Notes on: Osogami, T. (2017): Boltzmann machines for time-series
Table of Contents
1 Notation
- \(\mathbf{x} = \Big( \mathbf{x}^{[t]} \Big)_{t = 0}^T\) denotes multi-dimensional time-series
- \(\mathbf{x}^{[s, t]}\) denotes the time-series of the patterns from time \(s\) to \(t\)
Log-likelihood is then
\begin{equation*} f(\theta) = \log \mathbb{P}_{\theta}(\mathbf{x}) = \sum_{t=0}^{T} \log \mathbb{P}_{\theta} \Big( \mathbf{x}^{[t]} \mid \mathbf{x}^{[0, t - 1]}} \Big) \end{equation*}Energy-based models
\begin{equation*} \mathbb{P}_{\theta}(\mathbf{x}) = \sum_{\tilde{\mathbf{h}}} \mathbb{P}_{\theta}(\mathbf{x}, \tilde{\mathbf{h}}) \end{equation*}where
\begin{equation*} \mathbb{P}_{\theta}(\mathbf{x}, \mathbf{h}) = \frac{\exp \Big( - E_{\theta}(\mathbf{x}, \mathbf{h}) \Big)}{\sum_{\tilde{\mathbf{x}}}^{} \sum_{\tilde{\mathbf{h}}}^{} \exp \Big( - E_{\theta}(\tilde{\mathbf{x}}, \tilde{\mathbf{h}}) \Big)} \end{equation*}- \(\mathbf{X}\) denotes the random time-series
- \(\mathbf{H}\) denotes the random hidden values
- \(\mathbb{E}_{\theta}\) denotes the expectation wrt. the model distribution \(\mathbb{P}_{\theta}\)

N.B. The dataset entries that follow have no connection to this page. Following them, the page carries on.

Lemma unit_slug_codes (u : Utf16.cu) :
  Utf16.codes (Utf16.unit_slug u) = slug_of_code (Utf16.code u).
Proof.
  destruct (Ascii.eqb (Utf16.hi u) zero) eqn:Hh.
  - apply Ascii.eqb_eq in Hh. destruct u as [h l]. simpl in Hh. subst h.
    destruct l as [[] [] [] [] [] [] [] []]; vm_compute; reflexivity.
  - rewrite (unit_slug_high u Hh).
    assert (Hbig : (256 <= Utf16.code u)%N).
    { unfold Utf16.code. apply Ascii.eqb_neq in Hh.
      assert (N_of_ascii (Utf16.hi u) <> 0%N) by (intros E; by apply Hh, N_of_ascii_zero).
      lia. }
    unfold slug_of_code.
    rewrite (proj2 (N.leb_gt (Utf16.code u) 90)) by lia. rewrite andb_false_r.
    rewrite (proj2 (N.leb_gt (Utf16.code u) 122)) by lia.
    rewrite (proj2 (N.leb_gt (Utf16.code u) 57)) by lia. rewrite !andb_false_r. simpl orb.
    cbv iota.
    destruct (Utf16.eqb u Utf16.capital_I_with_dot) eqn:E1.
    { apply eqb_eq in E1. subst u. vm_compute. reflexivity. }
    destruct (Utf16.eqb u Utf16.kelvin_sign) eqn:E2.
    { apply eqb_eq in E2. subst u. vm_compute. reflexivity. }
    destruct (N.eqb_spec (Utf16.code u) 8490) as [E|_].
    { apply (code_inj u 33 42) in E; [|lia|lia]. rewrite E in E2. discriminate. }
    destruct (N.eqb_spec (Utf16.code u) 304) as [E|_]; [|reflexivity].
    apply (code_inj u 1 48) in E; [|lia|lia]. rewrite E in E1. discriminate.
Qed.

Lemma unit_slug_in_class (u : Utf16.cu) :
  forallb slug_code (Utf16.codes (Utf16.unit_slug u)) = true.
Proof.
  destruct (Ascii.eqb (Utf16.hi u) zero) eqn:Hh.
  - apply Ascii.eqb_eq in Hh. destruct u as [h l]. simpl in Hh. subst h.
    destruct l as [[] [] [] [] [] [] [] []]; vm_compute; reflexivity.
  - rewrite (unit_slug_high u Hh).
    by destruct (Utf16.eqb u Utf16.capital_I_with_dot), (Utf16.eqb u Utf16.kelvin_sign).
Qed.

Lemma unit_slug_fixed (u : Utf16.cu) :
  flat_map Utf16.unit_slug (Utf16.unit_slug u) = Utf16.unit_slug u.
Proof.
  destruct (Ascii.eqb (Utf16.hi u) zero) eqn:Hh.
  - apply Ascii.eqb_eq in Hh. destruct u as [h l]. simpl in Hh. subst h.
    destruct l as [[] [] [] [] [] [] [] []]; vm_compute; reflexivity.
  - rewrite (unit_slug_high u Hh).
    by destruct (Utf16.eqb u Utf16.capital_I_with_dot), (Utf16.eqb u Utf16.kelvin_sign).
Qed.

(** C9. The slug normalizer is a function of its argument, defined on
    every string of 16-bit code units.  It lower-cases and replaces by
    a dash every code unit outside [a-z0-9]: code unit by code unit, a
    capital letter A-Z gives the small letter, a small letter or a digit
    gives itself, U+212A gives [k], U+0130 gives [i] and a dash, and
    every other code unit gives a dash.  Its output has only the code
    units of [a-z0-9-], and it is idempotent.  It is the same function
    whatever Unicode's table of the other lower cases is, and its
    restriction to the strings of code units below U+0100 is [slugify]. *)
Theorem slugify_normalizer (x : Utf16.t) :
  Utf16.codes (Utf16.slugify x) = flat_map slug_of_code (Utf16.codes x)
  /\ forallb slug_code (Utf16.codes (Utf16.slugify x)) = true
  /\ Utf16.slugify (Utf16.slugify x) = Utf16.slugify x
  /\ (forall other, Utf16.unicode_table other ->
        Utf16.replace_non_alnum (Utf16.toLowerCase other x) = Utf16.slugify x)
  /\ (forall s : string,
        Utf16.of_latin1 s = x -> Utf16.slugify x = Utf16.of_latin1 (slugify s)).
Proof.
  split; [|split; [|split; [|split]]].
  - rewrite slugify_flat_map. unfold Utf16.codes.
    induction x as [|u x IH]; simpl; [reflexivity|].
    rewrite map_app, IH. f_equal. apply unit_slug_codes.
  - rewrite slugify_flat_map. unfold Utf16.codes.
    induction x as [|u x IH]; simpl; [reflexivity|].
    rewrite map_app, forallb_app, IH, andb_true_r. apply unit_slug_in_class.
  - rewrite !slugify_flat_map.
    induction x as [|u x IH]; simpl; [reflexivity|].
    by rewrite flat_map_app, IH, unit_slug_fixed.
  - intros other Ht. rewrite slugify_flat_map. by apply slugify_with_flat_map.
  - intros s <-. rewrite slugify_flat_map, slugify_pointwise. unfold Utf16.of_latin1.
    induction s as [|c s IH]; [reflexivity|].
    cbn [list_ascii_of_string map flat_map Js.map_chars].
    rewrite unit_slug_latin1, IH. reflexivity.
Qed.

(** C9 at work: "N" gives "n"; the Kelvin sign gives "k" and the capital
    I with a dot gives "i-", so that a name of two code units has a slug
    of three. *)
Lemma slugify_normalizer_example :
  Utf16.codes (Utf16.slugify (Utf16.of_latin1 "News")) = [110; 101; 119; 115]%N
  /\ Utf16.codes [Utf16.kelvin_sign; Utf16.capital_I_with_dot] = [8490; 304]%N
  /\ Utf16.codes (Utf16.slugify [Utf16.kelvin_sign; Utf16.capital_I_with_dot])
     = [107; 105; 45]%N.
Proof.
  destruct (slugify_normalizer (Utf16.of_latin1 "News")) as [H1 _].
  destruct (slugify_normalizer [Utf16.kelvin_sign; Utf16.capital_I_with_dot]) as [H2 _].
  rewrite H1, H2. by repeat split.
Defined.

End Slug.

(** ** Reasoning about handlers *)

Section Respects.

Context (R : World -> World -> Prop) `{!PreOrder R}.

Lemma respects_ret {A} (a : A) : respects R (ret a).
Proof. intros c w. simpl. reflexivity. Qed.

Lemma respects_throw {A} (e : Exn) : respects R (@throw A e).
Proof. intros c w. simpl. reflexivity. Qed.

Lemma respects_ask : respects R ask.
Proof. intros c w. simpl. reflexivity. Qed.

Lemma respects_get_db : respects R get_db.
Proof. intros c w. simpl. reflexivity. Qed.

Lemma respects_bind {A B} (m : M A) (k : A -> M B) :
  respects R m -> (forall a, respects R (k a)) -> respects R (bind m k).
Proof.
  intros Hm Hk c w. unfold bind.
  specialize (Hm c w). destruct (m c w) as [[a|e] w1]; simpl in *.
  - etrans; [exact Hm | apply Hk].
  - exact Hm.
Qed.

Lemma respects_for_each {A B} (f : A -> M B) (l : list A) :
  (forall x, respects R (f x)) -> respects R (for_each f l).
Proof.
  intros Hf. induction l as [|x l IH]; simpl.
  - apply respects_ret.
  - apply respects_bind; [apply Hf | intros y].
    apply respects_bind; [apply IH | intros ys]. apply respects_ret.
Qed.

- \(\mathbb{E}_{\text{target}}\) denotes the expectation wrt. the target distributuion
Gradient of log-likelihood is
\begin{equation*} \nabla f(\theta) = - \mathbb{E}_{\text{target}} \Big[ \mathbb{E}_{\theta} \big[ \nabla E_{\theta} (\mathbf{X}, \mathbf{H}) \mid \mathbf{X} \big] \Big] + \mathbb{E}_{\theta} \big[ \nabla E_{\theta}(\mathbf{X}, \mathbf{H}) \big] \end{equation*}while a single time-series \(\mathbf{x}\) as target gives
\begin{equation*} \nabla f(\theta) = - \mathbb{E}_{\theta} \Big[ \nabla E_{\theta}(\mathbf{x}, \mathbf{H}) \Big] + \mathbb{E}_{\theta} \Big[ \nabla E_{\theta}(\mathbf{X}, \mathbf{H}) \Big] \end{equation*}When we want to maximize the log-likelihood of the time-series we get (for a single \(\mathbf{x}\))
\begin{equation*} \nabla f_t(\theta) = - \mathbb{E}_{\theta} \Big[ \nabla E_{\theta} \Big( \mathbf{x}^{[t]}, \mathbf{H} \mid \mathbf{x}^{[0, t-1]} \Big) \Big] + \mathbb{E}_{\theta} \Big[ \nabla E_{\theta} \Big( \mathbf{X}^{[t]}, \mathbf{H} \mid \mathbf{x}^{[0, t-1]} \Big) \Big] \end{equation*}\(D\) denotes that we're aiming to model a D-th Markov model, i.e. one where
\begin{equation*} \mathbb{P}_{\theta} \Big( \mathbf{x}^{[t]} \mid \mathbf{x}^{[0, t - 1]} \Big) = \mathbb{P}_{\theta} \Big( \mathbf{x}^{[t]} \mid \mathbf{x}^{[t - D, t - 1]} \Big) \end{equation*}- \(\mathbf{H}^{[< t]}(w)\) denotes the hidden units at some previous time-step weighted by some \(w\)
2 Temporal Restricted Boltzmann Machines (TRBMs)
TRBM with parameter \(\theta\) defines the probability distribution
\begin{equation*} \mathbb{P}_{\theta}(\mathbf{x}) = \prod_{t = 0}^{T} \sum_{\tilde{\mathbf{h}}^{[t]}}^{} \mathbb{P}_{\theta} \Big( \mathbf{x}^{[t]}, \tilde{\mathbf{h}}^{[t]} \mid \mathbf{x}^{[t - D, t - 1]}, \mathbf{r}^{[t - D, t - 1]} \Big) \end{equation*}\(\mathbf{r}^{[t]}\) are the expectation of the hidden values
\begin{equation*} \mathbf{r}^{[t]} = \mathbb{E}_{\tehta} \Big[ \mathbf{H}^{[t]} \mid \mathbf{x}^{[0, t]} \Big] \end{equation*}